Distingue-se a negociação coletiva da convenção e do acordo coletivo. Conforme o professor Martins: “a negociação é um procedimento que visa superar as divergências entre as partes. O resultado desse procedimento é a convenção ou o acordo coletivo” (MARTINS, p. 780). Caso, então, a negociação coletiva resulte frustrada, não haverá produção da norma coletiva.

O art. 611 da CLT aduz:

Convenção Coletiva de Trabalho é o acordo de caráter normativo, pelo qual dois ou mais Sindicatos representativos de categorias econômicas e profissionais estipulam condições de trabalho aplicáveis, no âmbito das respectivas representações, às relações individuais de trabalho.

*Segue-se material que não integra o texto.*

(* ===== verification/Json.v ===== *)
(** * JSON: what the code uses of [encoding/json]

    The program's messages, files and HTTP bodies are Go structs written with
    [json.Marshal] (or [MarshalIndent]) and read back with [json.Unmarshal] or a
    [json.Decoder].  This file models that package as the code uses it: the
    printer with its escaping, the scanner (grammar, string escapes, replacement
    of invalid UTF-8, the nesting limit), the matching of object keys with struct
    fields (exact, then case-insensitive; unknown keys skipped; the last
    duplicate wins) and the decoding of the field types.  A decoding error leaves
    the fields decoded so far, as Go does.  Errors carry one fixed text: no
    caller looks into it.

    [print_parse] is the round trip of the grammar, for the compact form and the
    indented one. *)

From S2P Require Import Prelude Bytes Encoding.

Local Open Scope Z_scope.

Inductive json : Type :=
| JNull
| JBool (b : bool)
| JNum (lit : bytes)
| JStr (s : bytes)
| JArr (l : list json)
| JObj (l : list (bytes * json)).

(** ** UTF-8 ([unicode/utf8]) *)

Definition in_range (lo hi : Z) (b : Byte.byte) : bool :=
  (lo <=? Z_of_byte b) && (Z_of_byte b <=? hi).

(** The length of the multi-byte rune [s] starts with; 0 if there is none. *)
Definition rune_len (s : bytes) : nat :=
  match s with
  | b0 :: b1 :: s' =>
    if in_range 0xC2 0xDF b0 then (if in_range 0x80 0xBF b1 then 2 else 0)%nat else
    match s' with
    | b2 :: s' =>
      if in_range 0xE0 0xEF b0 then
        let lo := if in_range 0xE0 0xE0 b0 then 0xA0 else 0x80 in
        let hi := if in_range 0xED 0xED b0 then 0x9F else 0xBF in
        (if in_range lo hi b1 && in_range 0x80 0xBF b2 then 3 else 0)%nat
      else
      match s' with
      | b3 :: _ =>
        if in_range 0xF0 0xF4 b0 then
          let lo := if in_range 0xF0 0xF0 b0 then 0x90 else 0x80 in
          let hi := if in_range 0xF4 0xF4 b0 then 0x8F else 0xBF in
          (if in_range lo hi b1 && in_range 0x80 0xBF b2 && in_range 0x80 0xBF b3
           then 4 else 0)%nat
        else 0%nat
      | [] => 0%nat
      end
    | [] => 0%nat
    end
  | _ => 0%nat
  end.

§ 1º É facultado aos Sindicatos representativos de categorias profissionais celebrar Acordos Coletivos com uma ou mais empresas da correspondente categoria econômica, que estipulem condições de trabalho, aplicáveis no âmbito da empresa ou das acordantes respectivas relações de trabalho.

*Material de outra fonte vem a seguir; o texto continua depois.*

Lemma spec_Revoke_marked id k :
  marked (marks k) k.(ka_serial) (marks (spec_Revoke id k).2) (spec_Revoke id k).2.(ka_serial).
Proof.
  unfold spec_Revoke. destruct (ka_devices k !! id) as [d|] eqn:E; [|constructor].
  cbn. unfold marks. cbn [ka_devices with_devices]. rewrite fmap_insert, insert_id; [constructor|].
  by rewrite lookup_fmap, E.
Qed.

Lemma spec_Mark_marked id ep k : 0 <= k.(ka_serial) < 2 ^ 64 - 1 →
  let '(r, k') := spec_MarkIssued id ep k in
  marked (marks k) k.(ka_serial) (marks k') k'.(ka_serial) ∧
  ∀ n, r = Ok n → marks k' !! id = Some (n, ep) ∧ n ≠ 0.
Proof.
  intros Hs. unfold spec_MarkIssued.
  destruct (ka_devices k !! id) as [d|] eqn:E; [|split; [constructor|done]].
  destruct (dv_Revoked d); [split; [constructor|done]|].
  destruct ((dv_IssuedEpoch d =? ep) && _) eqn:Hc.
  - split; [constructor|]. intros n [= <-]. apply andb_true_iff in Hc as [He Hn].
    unfold marks. rewrite lookup_fmap, E. cbn. unfold mark.
    apply Z.eqb_eq in He as ->. split; [done|]. by apply negb_true_iff, Z.eqb_neq in Hn.
  - unfold marks. cbn [ka_devices ka_serial]. rewrite u64_small by (unfold u64_ok; lia).
    rewrite fmap_insert. split.
    + apply (marked_next _ _ id ep). by rewrite lookup_fmap, E.
    + intros n [= <-]. rewrite lookup_insert_eq. split; [done|lia].
Qed.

§ 2º As Federações e, na falta desta, as Confederações representativas de categorias econômicas ou profissionais poderão celebrar convenções coletivas de trabalho para reger as relações das categorias a elas vinculadas, inorganizadas em Sindicatos, no âmbito de   suas representações.

 

Em relação ao sistema jurídico brasileiro, a negociação é obrigatória, enquanto a convenção e o acordo coletivo são facultativos. Conforme aduz o art. 114, §2º, da Lei Maior: “recusando-se qualquer das partes à negociação coletiva ou à arbitragem, é facultado às mesmas, de comum acordo, ajuizar dissídio coletivo de natureza econômica, podendo a Justiça do  Trabalho decidir o conflito, respeitadas as disposições mínimas legais de proteção ao trabalho, bem como as convencionadas anteriormente”. A problemática da negociação coletiva no Brasil será aprofundada no próximo ponto.

 

  • Espécies.

Há várias espécies:

(a) em relação a qualquer direito trabalhista, porém depende da existência de sindicatos forte para sua implementação, pois, do contrário, o empregado é prejudicado;

(b) só se permite a negociação coletiva com a existência de uma legislação mínima, como ocorre na França;

(c) só se admite a negociação coletiva para certos direitos e não para todos, como para redução de salários e da jornada de trabalho.

 

 

  • Causas.

A partir do momento em que o direito de coalizão dos trabalhadores foi permitido, são negociadas condições de trabalho. Como o Estado inicialmente não cuidava de estabelecer um sistema de proteção aos trabalhadores, os próprios interessados passaram a reunir-se e a criar as normas de trabalho. Desde que o Estado passou a intervir na relação laboral, a negociação coletiva acabou suprindo as lacunas da legislação estatal.

 

 

  • Funções.

Conforme Sérgio Pinto Martins, a negociação coletiva possui várias funções:

I – jurídicas: (a) normativa, criando normas aplicáveis à relações individuais de trabalho, até mesmo para pior, como nas crises econômicas […]. Atua a negociação coletiva no espaço em branco deixado pela lei; (b) obrigacional, determinando obrigações e direitos para as partes […]; (c) compositiva, como forma de superação dos conflitos entre as partes;

II – políticas, de incentivas o diálogo, devendo as partes resolver suas divergências entre si;

III – econômicas, de distribuição de riquezas […];

IV – ordenadora, quando ocorrem crises, ou de recomposição de salários;

V – social, ao garantir aos trabalhadores participação nas decisões empresariais (MARTINS, p. 781).

 

O direito de negociar livremente constitui elemento essencial da liberdade sindical. A negociação deve ser feita não só pelos sindicatos, como pelas federações e confederações, ou, ainda, por entidades sindicais registradas ou não registradas. As autoridades públicas, entretanto, não poderão restringir o direito de negociação, assim como não se deve exigir a dependência de homologação pela autoridade pública, pois a negociação concretizada se constitui em lei entre as partes.

 

  • Validade.

O fundamento da validade da negociação coletiva é a lei estatal ou então a tolerância do Estado. No Brasil, por exemplo, o inciso XXVI do art. 7º da Constituição federal reconhece as convenções ou acordos coletivos e, consequentemente e indiretamente, o conteúdo dessas normas. A negociação coletiva só não terá validade se for expressamente proibida pela legislação estadual.

 

  • Condições.

Conforme o mestre Martins defende, para chegar ao resultado final da negociação, que culmina com a norma coletiva, é preciso o atendimento de certas regras:

(a) de garantia de segurança aos negociadores, para que, com liberdade, possam expor suas idéias; (b) deve haver disciplina e respeito; (c) as partes devem agir com lealdade e boa-fé, como se deve proceder em qualquer contrato […].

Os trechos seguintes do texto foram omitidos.